═════ Data records ═════

(* ===== verification/Errors.v ===== *)
(** * Errors: typed connect errors and their classification

    Model of [error/mod.rs], [error/classify.rs] and
    [session/pool/proxy_pool/error.rs], built with the [tls] and [pool]
    features.  An [io::Error] is represented by its display text. *)
From S2P Require Import Prelude Text ProxyTypes.

Inductive Stage := StageConnect | StageHandshake | StageTotal.

Inductive TimeoutKind :=
| TcpConnect | Socks5Handshake | HttpHandshake | HttpsTlsHandshake
| HttpsConnectHandshake | Total.

Inductive ProtocolViolation :=
| Socks5BadVersion (got : Z)
| Socks5BadAuthVersion (got : Z)
| Socks5UnknownAddressType (got : Z)
| Socks5BadReserved (got : Z)
| Socks5EmptyBoundDomain
| Socks5DomainTooLong (len : nat)
| Socks5CredentialsTooLong (username_len password_len : nat)
| HttpInvalidConnectTarget
| HttpResponseTooLarge
| HttpClosedEarly.

(** The pool's [AtCapacity]: host and port of the upstream whose cap was hit. *)
Record AtCapacity := mkAtCapacity { cap_host : bytes; cap_port : Z }.

Record IoError := mkIoError { io_text : bytes }.

Inductive ConnectError :=
| Timeout (stage : Stage) (kind : TimeoutKind) (endpoint : bytes) (after : Z)
| Io (stage : Stage) (endpoint : option bytes) (source : IoError)
| ProxyRejected (protocol : ProxyProtocol) (code : option Z) (response : bytes)
| AuthFailed (status : Z)
| MethodUnsupported (got : Z) (with_auth : bool)
| Protocol (violation : ProtocolViolation)
| InvalidTarget (target : bytes)
| TlsFeatureMissing (host : bytes)
| Tls (message : bytes) (source : option IoError)
| AtCapacityError (cap : AtCapacity).

#[export] Instance Stage_eq_dec : EqDecision Stage.
Proof. solve_decision. Defined.
#[export] Instance TimeoutKind_eq_dec : EqDecision TimeoutKind.
Proof. solve_decision. Defined.
#[export] Instance ProtocolViolation_eq_dec : EqDecision ProtocolViolation.
Proof. solve_decision. Defined.
#[export] Instance AtCapacity_eq_dec : EqDecision AtCapacity.
Proof. solve_decision. Defined.
#[export] Instance IoError_eq_dec : EqDecision IoError.
Proof. solve_decision. Defined.
#[export] Instance ConnectError_eq_dec : EqDecision ConnectError.
Proof. solve_decision. Defined.

(** ** Display *)

Definition at_capacity_display (c : AtCapacity) : bytes :=
  lit "upstream cap reached for " ++ cap_host c ++ lit ":" ++ fmt_dec (cap_port c).

Definition violation_display (v : ProtocolViolation) : bytes :=
  match v with
  | Socks5BadVersion _ => lit "[SOCKS5] Invalid proxy response version"
  | Socks5BadAuthVersion _ => lit "[SOCKS5] Invalid authentication response version"
  | Socks5UnknownAddressType _ => lit "[SOCKS5] Unknown address type in response"
  | Socks5BadReserved _ => lit "[SOCKS5] Invalid reserved byte in response"
  | Socks5EmptyBoundDomain => lit "[SOCKS5] Empty bound domain in response"
  | Socks5DomainTooLong _ => lit "[SOCKS5] Domain name too long"
  | Socks5CredentialsTooLong _ _ => lit "[SOCKS5] Username or password too long"
  | HttpInvalidConnectTarget => lit "[HTTP] invalid CONNECT target"
  | HttpResponseTooLarge => lit "[HTTP] upstream proxy response too large"
  | HttpClosedEarly => lit "[HTTP] upstream proxy closed before completing response"
  end.

Definition as_secs (d : Z) : Z := d / NANOS.

Definition timeout_display (kind : TimeoutKind) (endpoint : bytes) (after : Z) : bytes :=
  let tail := lit " (" ++ fmt_dec (as_secs after) ++ lit "s) to " ++ endpoint in
  match kind with
  | TcpConnect => lit "connect timeout" ++ tail
  | Socks5Handshake => lit "[SOCKS5] handshake timeout" ++ tail
  | HttpHandshake => lit "[HTTP] handshake timeout" ++ tail
  | HttpsTlsHandshake => lit "[HTTPS] TLS handshake timeout" ++ tail
  | HttpsConnectHandshake => lit "[HTTPS] CONNECT handshake timeout" ++ tail
  | Total => lit "total timeout" ++ tail
  end.

Definition display (e : ConnectError) : bytes :=
  match e with
  | Timeout _ kind endpoint after => timeout_display kind endpoint after
  | Io _ (Some endpoint) source => lit "connect to " ++ endpoint ++ lit ": " ++ io_text source
  | Io _ None source => io_text source
  | ProxyRejected Socks5 (Some code) _ =>
      lit "[SOCKS5] CONNECT request error, error code: " ++ fmt_hex02 code
  | ProxyRejected Socks5 None _ => lit "[SOCKS5] CONNECT request error"
  | ProxyRejected (Http | Https) _ response =>
      lit "[HTTP] upstream proxy rejected CONNECT: " ++ response
  | AuthFailed status =>
      lit "[SOCKS5] Authentication failed (status " ++ fmt_hex02 status ++ lit ")"
  | MethodUnsupported got true =>
      lit "[SOCKS5] Proxy does not support username/password authentication (received: "
      ++ fmt_hex02 got ++ lit ")"
  | MethodUnsupported got false =>
      lit "[SOCKS5] Proxy does not support no-authentication method (received: "
      ++ fmt_hex02 got ++ lit ")"
  | Protocol violation => violation_display violation
  | InvalidTarget target => lit "[SOCKS5] Invalid target address format: " ++ target
  | TlsFeatureMissing host =>
      lit "HTTPS upstream to " ++ host ++
      lit " requested, but resocks5-net was built without the `tls` feature; enable it (`features = ["
      ++ [byte_of 34] ++ lit "tls" ++ [byte_of 34] ++
      lit "]`, on by default) to dial TLS-wrapped CONNECT upstreams — refusing to fall back to plaintext"
  | Tls message _ => message
  | AtCapacityError cap => at_capacity_display cap
  end.

Definition socks5_rep_description (code : Z) : bytes :=
  match code with
  | 0 => lit "succeeded"
  | 1 => lit "general SOCKS server failure"
  | 2 => lit "connection not allowed by ruleset"
  | 3 => lit "network unreachable"
  | 4 => lit "host unreachable"
  | 5 => lit "connection refused"
  | 6 => lit "TTL expired"
  | 7 => lit "command not supported"
  | 8 => lit "address type not supported"
  | _ => lit "unassigned"
  end.

(** [From<io::Error>]. *)
Definition from_io (source : IoError) : ConnectError := Io StageHandshake None source.

(** ** Classification *)

Definition is_upstream_down (e : ConnectError) : bool :=
  match e with
  | Timeout _ kind _ _ =>
      match kind with TcpConnect | HttpsTlsHandshake => true | _ => false end
  | Io stage _ _ => match stage with StageConnect => true | _ => false end
  | AuthFailed _ | MethodUnsupported _ _ => true
  | Protocol (Socks5BadVersion _ | Socks5BadAuthVersion _) => true
  | Tls _ _ => true
  | _ => false
  end.

Definition counts_against_upstream (e : ConnectError) : bool :=
  match e with AtCapacityError _ => false | _ => true end.

(** ** Lemmas *)

(** An error that means the upstream is down always counts against it. *)
Lemma down_counts e : is_upstream_down e = true -> counts_against_upstream e = true.
Proof. by destruct e. Qed.

#[export] Hint Resolve down_counts : resocks.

═════

## Activity
Look above for the line with "got false =>" and the line with "TlsFeatureMissing host =>". Write out those two lines and all the lines between them, exactly, and no others.

## Answer space
  | MethodUnsupported got false =>
      lit "[SOCKS5] Proxy does not support no-authentication method (received: "
      ++ fmt_hex02 got ++ lit ")"
  | Protocol violation => violation_display violation
  | InvalidTarget target => lit "[SOCKS5] Invalid target address format: " ++ target
  | TlsFeatureMissing host =>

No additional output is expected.